Em comunicado, o chefe da diplomacia europeia, Josep Borrell, indica que "a UE toma nota do anúncio dos resultados provisórios anunciados pela Comissão Eleitoral Independente", segundo os quais o Presidente Alassane Ouattara recolheu 94,7% dos votos, sendo assim eleito para um terceiro mandato, mas não dirige qualquer mensagem de felicitações, sublinhando antes "a ausência de consenso sobre o quadro eleitoral fraturou o país".

"Muitos costa-marfinenses dirigiram-se às urnas, mas muitos outros não o fizeram, quer por sua escolha, quer por impedimento, quer porque foram impossibilitados devido à violência e bloqueios. A UE regista grandes disparidades na taxa de afluência nas diferentes regiões do país, tal como sublinharam diversas missões de observação eleitoral no terreno", observa Borrell.

O Alto Representante da UE para a Política Externa dá então conta da "viva preocupação" dos 27 relativamente às "tensões, provocações e incitações ao ódio que prevaleceram e continuam a subsistir no país em torno deste escrutínio", realizado no passado sábado.

"A União Europeia espera que todas as partes tomem iniciativas com vista a um desanuviamento do clima e à retoma do diálogo, envolvendo as novas gerações e promovendo a reconciliação através de medidas muito concretas que irão inverter a maré de violência e divisão", escreve Borrell, acrescentando que o bloco europeu "apoiará todos os esforços nesse sentido por parte de atores nacionais e internacionais".

De acordo com os dados da Comissão Eleitoral Independente, Alassane Ouattara, de 78 anos, recebeu 3.031.483 votos de um total de 3.215.909 votos expressos no escrutínio, que levou a protestos e violência, tendo ativistas da oposição saqueado ou impedido a abertura de algumas das mesas de voto.

De acordo com os resultados anunciados pela comissão eleitoral, o candidato independente Kouadio Konan Bertin ficou em segundo lugar, com 1,99% (64.011 votos).

Eleito em 2010 e reeleito em 2015, Ouattara tinha anunciado em março que não se candidataria a um terceiro mandato, antes de mudar de ideias em agosto, após a morte do "delfim", designado como candidato presidencial, o então primeiro-ministro Amadou Gon Coulibaly.

A Constituição da Costa do Marfim prevê um máximo de dois mandatos presidenciais, mas o Conselho Constitucional considerou que, com a reforma adotada em 2016, a contagem de mandatos de Ouattara tinha sido recolocada a zero, dando cobertura a uma nova candidatura.

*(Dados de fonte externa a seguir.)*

(** Row [i] is flagged a 52-week high exactly when its high is at least the
    high of every row of the trailing window of 252 rows (fewer at the start
    of the series), and a 52-week low exactly when its low is at most the
    low of every such row. *)
Theorem week_52_flags_characterised (df : list Row) (i : nat) (r : Row) :
  df !! i = Some r →
  (∃ b, calculate_52_week_high df !! i = Some b ∧
        (b = true ↔
         ∀ j r', (i + 1 - 252 ≤ j ≤ i)%nat → df !! j = Some r' →
                 (high (bar r') <= high (bar r))%Q)) ∧
  (∃ b, calculate_52_week_low df !! i = Some b ∧
        (b = true ↔
         ∀ j r', (i + 1 - 252 ≤ j ≤ i)%nat → df !! j = Some r' →
                 (low (bar r) <= low (bar r'))%Q)).
Proof.
  intros Hr. split; [by apply week_52_high_row | by apply week_52_low_row].
Qed.

Lemma week_52_flags_characterised_witness :
  let r0 := mkRow (mkBar "X" 1 10 10 9 10 100) ∅ in
  let r1 := mkRow (mkBar "X" 2 12 12 11 12 200) ∅ in
  let df := [r0; r1] in
  (∃ b, calculate_52_week_high df !! 1%nat = Some b ∧
        (b = true ↔
         ∀ j r', (1 + 1 - 252 ≤ j ≤ 1)%nat → df !! j = Some r' →
                 (high (bar r') <= high (bar r1))%Q)) ∧
  (∃ b, calculate_52_week_low df !! 1%nat = Some b ∧
        (b = true ↔
         ∀ j r', (1 + 1 - 252 ≤ j ≤ 1)%nat → df !! j = Some r' →
                 (low (bar r1) <= low (bar r'))%Q)).
Proof.
  intros r0 r1 df. apply (week_52_flags_characterised df 1 r1). reflexivity.
Defined.

(** An all-time high is a 52-week high and an all-time low is a 52-week
    low; on the first 252 rows of a series the 52-week flags and the
    all-time flags are the same. *)
Theorem all_time_extremum_is_52_week_extremum (df : list Row) (i : nat) :
  (i < length df)%nat →
  (calculate_all_time_high df !! i = Some true →
   calculate_52_week_high df !! i = Some true) ∧
  (calculate_all_time_low df !! i = Some true →
   calculate_52_week_low df !! i = Some true) ∧
  ((i < 252)%nat →
   calculate_52_week_high df !! i = calculate_all_time_high df !! i ∧
   calculate_52_week_low df !! i = calculate_all_time_low df !! i).
Proof.
  intros [r Hr]%lookup_lt_is_Some_2.
  destruct (all_time_high_row df i r Hr) as (a & Ha & Hai).
  destruct (all_time_low_row df i r Hr) as (a' & Ha' & Hai').
  destruct (week_52_high_row df i r Hr) as (w & Hw & Hwi).
  destruct (week_52_low_row df i r Hr) as (w' & Hw' & Hwi').
  unfold Config.WEEK_52_DAYS in *.
  rewrite Ha, Ha', Hw, Hw'. split; [| split].
  - intros [= ->]. f_equal. apply Hwi. intros j r' Hj. apply Hai; [done | lia].
  - intros [= ->]. f_equal. apply Hwi'. intros j r' Hj. apply Hai'; [done | lia].
  - intros Hlt. split; f_equal.
    + destruct a.
      * apply Hwi. intros j r' Hj. apply Hai; [done | lia].
      * destruct w; [| done]. symmetry. apply Hai.
        intros j r' Hj. apply Hwi; [done | lia].
    + destruct a'.
      * apply Hwi'. intros j r' Hj. apply Hai'; [done | lia].
      * destruct w'; [| done]. symmetry. apply Hai'.
        intros j r' Hj. apply Hwi'; [done | lia].
Qed.

Lemma all_time_extremum_is_52_week_extremum_witness :
  let df := [ mkRow (mkBar "X" 1 10 10 9 10 100) ∅;
              mkRow (mkBar "X" 2 12 12 11 12 200) ∅ ] in
  (calculate_all_time_high df !! 1%nat = Some true →
   calculate_52_week_high df !! 1%nat = Some true) ∧
  (calculate_all_time_low df !! 1%nat = Some true →
   calculate_52_week_low df !! 1%nat = Some true) ∧
  ((1 < 252)%nat →
   calculate_52_week_high df !! 1%nat = calculate_all_time_high df !! 1%nat ∧
   calculate_52_week_low df !! 1%nat = calculate_all_time_low df !! 1%nat).
Proof.
  intros df. apply (all_time_extremum_is_52_week_extremum df 1). simpl. lia.
Defined.
(** * pysnow query builder: a shallow embedding of [pysnow/query_builder.py]

    The class [QueryBuilder] accumulates the fragments of a ServiceNow encoded
    query in [self._query] and validates every call against three attributes
    ([current_field], [c_oper], [l_oper]).  The methods mutate [self] and
    either return it or raise; they are embedded here as computations in a
    state-and-exception monad over the record of the four attributes, in which
    a raised exception keeps the state reached so far (as a [try]/[except]
    around a call of the Python method would observe it). *)

From Stdlib Require Import String Ascii List ZArith Lia Bool Arith.
From Stdlib Require Import DecimalString DecimalZ DecimalNat.
Import ListNotations.

Local Open Scope list_scope.
Local Open Scope string_scope.

(* ===================================================================== *)
(** ** Python values handed to the builder *)
(* ===================================================================== *)

(** A [datetime.datetime] without microseconds and time zone. *)
Record datetime := mk_datetime {
  year : N; month : N; day : N;
  hour : N; minute : N; second : N
}.

(** The operands a caller can pass.  [VObject cls shown] stands for an
    instance of any other class [cls] (a float, a dict, ...), whose [str()]
    and [repr()] are [shown]; such an object has no [strftime] attribute and is
    an instance of none of [str], [int], [list]. *)
#[warnings="-register-all"]
Inductive value : Type :=
| VNone
| VBool (b : bool)
| VInt (n : Z)
| VStr (s : string)
| VList (items : list value)
| VDatetime (d : datetime)
| VObject (cls shown : string).

(** The classes of these values ([type(x)]). *)
Inductive pytype : Type :=
| class_NoneType
| class_bool
| class_int
| class_str
| class_list
| class_datetime
| class_other (cls : string).

Definition type_of (x : value) : pytype :=
  match x with
  | VNone => class_NoneType
  | VBool _ => class_bool
  | VInt _ => class_int
  | VStr _ => class_str
  | VList _ => class_list
  | VDatetime _ => class_datetime
  | VObject cls _ => class_other cls
  end.

Definition pytype_eqb (a b : pytype) : bool :=
  match a, b with
  | class_NoneType, class_NoneType => true
  | class_bool, class_bool => true
  | class_int, class_int => true
  | class_str, class_str => true
  | class_list, class_list => true
  | class_datetime, class_datetime => true
  | class_other c, class_other d => String.eqb c d
  | _, _ => false
  end.

(** [type(operand) in types] *)
Definition type_in (x : value) (types : list pytype) : bool :=
  existsb (pytype_eqb (type_of x)) types.

(** [tp_name] of a class and the text [str(cls)] = [repr(cls)]. *)
Definition tp_name (t : pytype) : string :=
  match t with
  | class_NoneType => "NoneType"
  | class_bool => "bool"
  | class_int => "int"
  | class_str => "str"
  | class_list => "list"
  | class_datetime => "datetime.datetime"
  | class_other cls => cls
  end.

Definition str_type (t : pytype) : string := "<class '" ++ tp_name t ++ "'>".

(** [isinstance(x, int)]: [bool] is a subclass of [int]; the integer a
    [%d] conversion prints. *)
Definition as_int (x : value) : option Z :=
  match x with
  | VInt n => Some n
  | VBool true => Some 1%Z
  | VBool false => Some 0%Z
  | _ => None
  end.

(* --------------------------------------------------------------------- *)
(** *** Text conversions: [str], [repr], [%d], [strftime] *)
(* --------------------------------------------------------------------- *)

Definition str_Z (n : Z) : string := NilEmpty.string_of_int (Z.to_int n).
Definition str_nat (n : nat) : string := NilEmpty.string_of_uint (Nat.to_uint n).
Definition str_N (n : N) : string := NilEmpty.string_of_uint (N.to_uint n).

Fixpoint zeros (k : nat) : string :=
  match k with
  | O => EmptyString
  | S k' => String "0" (zeros k')
  end.

(** [%0wd]: decimal, left-padded with zeros to at least [w] digits. *)
Definition pad0 (w : nat) (n : N) : string :=
  let s := str_N n in zeros (w - String.length s) ++ s.

(** [d.isoformat(' ')], which is [str(d)]: the year always has four digits. *)
Definition isoformat (d : datetime) : string :=
  pad0 4 (year d) ++ "-" ++ pad0 2 (month d) ++ "-" ++ pad0 2 (day d) ++ " " ++
  pad0 2 (hour d) ++ ":" ++ pad0 2 (minute d) ++ ":" ++ pad0 2 (second d).

(** [d.strftime('%Y-%m-%d %H:%M:%S')], as the C library prints it under
    Linux: [%Y] is the year in decimal with no padding, so a year below 1000
    has fewer than four digits; the other fields have two digits. *)
Definition strftime (d : datetime) : string :=
  str_N (year d) ++ "-" ++ pad0 2 (month d) ++ "-" ++ pad0 2 (day d) ++ " " ++
  pad0 2 (hour d) ++ ":" ++ pad0 2 (minute d) ++ ":" ++ pad0 2 (second d).

Definition dquote : ascii := "034"%char.
Definition squote : ascii := "'"%char.
Definition backslash : ascii := "\"%char.

Fixpoint occurs (c : ascii) (s : string) : bool :=
  match s with
  | EmptyString => false
  | String a s' => Ascii.eqb a c || occurs c s'
  end.

Definition hex_digit (n : nat) : ascii :=
  nth n (list_ascii_of_string "0123456789abcdef") "0"%char.

(** [str.isprintable] on the code points below 256. *)
Definition printable (c : ascii) : bool :=
  let n := nat_of_ascii c in
  (((32 <=? n) && (n <? 127)) || ((161 <=? n) && negb (n =? 173)))%nat.

Definition escape_char (quote c : ascii) : string :=
  if Ascii.eqb c quote || Ascii.eqb c backslash then String backslash (String c EmptyString)
  else if Ascii.eqb c "009"%char then "\t"
  else if Ascii.eqb c "010"%char then "\n"
  else if Ascii.eqb c "013"%char then "\r"
  else if printable c then String c EmptyString
  else "\x" ++ String (hex_digit (nat_of_ascii c / 16))
                 (String (hex_digit (nat_of_ascii c mod 16)) EmptyString).

Fixpoint escape (quote : ascii) (s : string) : string :=
  match s with
  | EmptyString => EmptyString
  | String c s' => escape_char quote c ++ escape quote s'
  end.

(** [repr] of a [str]: single quotes, unless the text has a single quote and
    no double quote. *)
Definition repr_str (s : string) : string :=
  let quote := if occurs squote s && negb (occurs dquote s) then dquote else squote in
  String quote (escape quote s ++ String quote EmptyString).

(** [repr] of a [datetime]: trailing zero seconds are left out. *)
Definition repr_datetime (d : datetime) : string :=
  "datetime.datetime(" ++ str_N (year d) ++ ", " ++ str_N (month d) ++ ", " ++
  str_N (day d) ++ ", " ++ str_N (hour d) ++ ", " ++ str_N (minute d) ++
  (if (second d =? 0)%N then EmptyString else ", " ++ str_N (second d)) ++ ")".

Fixpoint repr (x : value) : string :=
  match x with
  | VNone => "None"
  | VBool true => "True"
  | VBool false => "False"
  | VInt n => str_Z n
  | VStr s => repr_str s
  | VList items => "[" ++ String.concat ", " (map repr items) ++ "]"
  | VDatetime d => repr_datetime d
  | VObject _ shown => shown
  end.

(** [str(x)], which is also what a [%s] conversion and [format] print. *)
Definition str (x : value) : string :=
  match x with
  | VStr s => s
  | VDatetime d => isoformat d
  | _ => repr x
  end.

(** [str(types)] for a list of classes. *)
Definition str_types (types : list pytype) : string :=
  "[" ++ String.concat ", " (map str_type types) ++ "]".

Na segunda-feira, a oposição da Costa do Marfim, que considera um terceiro termo inconstitucional, anunciou um Conselho de Transição, liderado por Bédié, para a formação de um "governo de transição" até novas eleições presidenciais, após um fim de semana marcado pela violência.

No domingo, no dia seguinte às eleições, a oposição tinha apelado uma "transição civil" e à "mobilização geral dos costa-marfinenses para pôr fim à ditadura e à má gestão do Presidente cessante".

Pelo menos nove pessoas morreram durante o fim de semana em numerosos incidentes e confrontos que afetaram principalmente a metade sul do país.

Antes da votação, cerca de 30 pessoas tinham morrido em atos de violência pelo país, levantando receios de uma repetição dos conflitos pós-eleitorais registados há dez anos.

Estima-se que três mil tenham morrido devido à recusa do antigo Presidente Laurent Gbagbo de admitir a derrota face ao sucessor, Alassane Ouattara.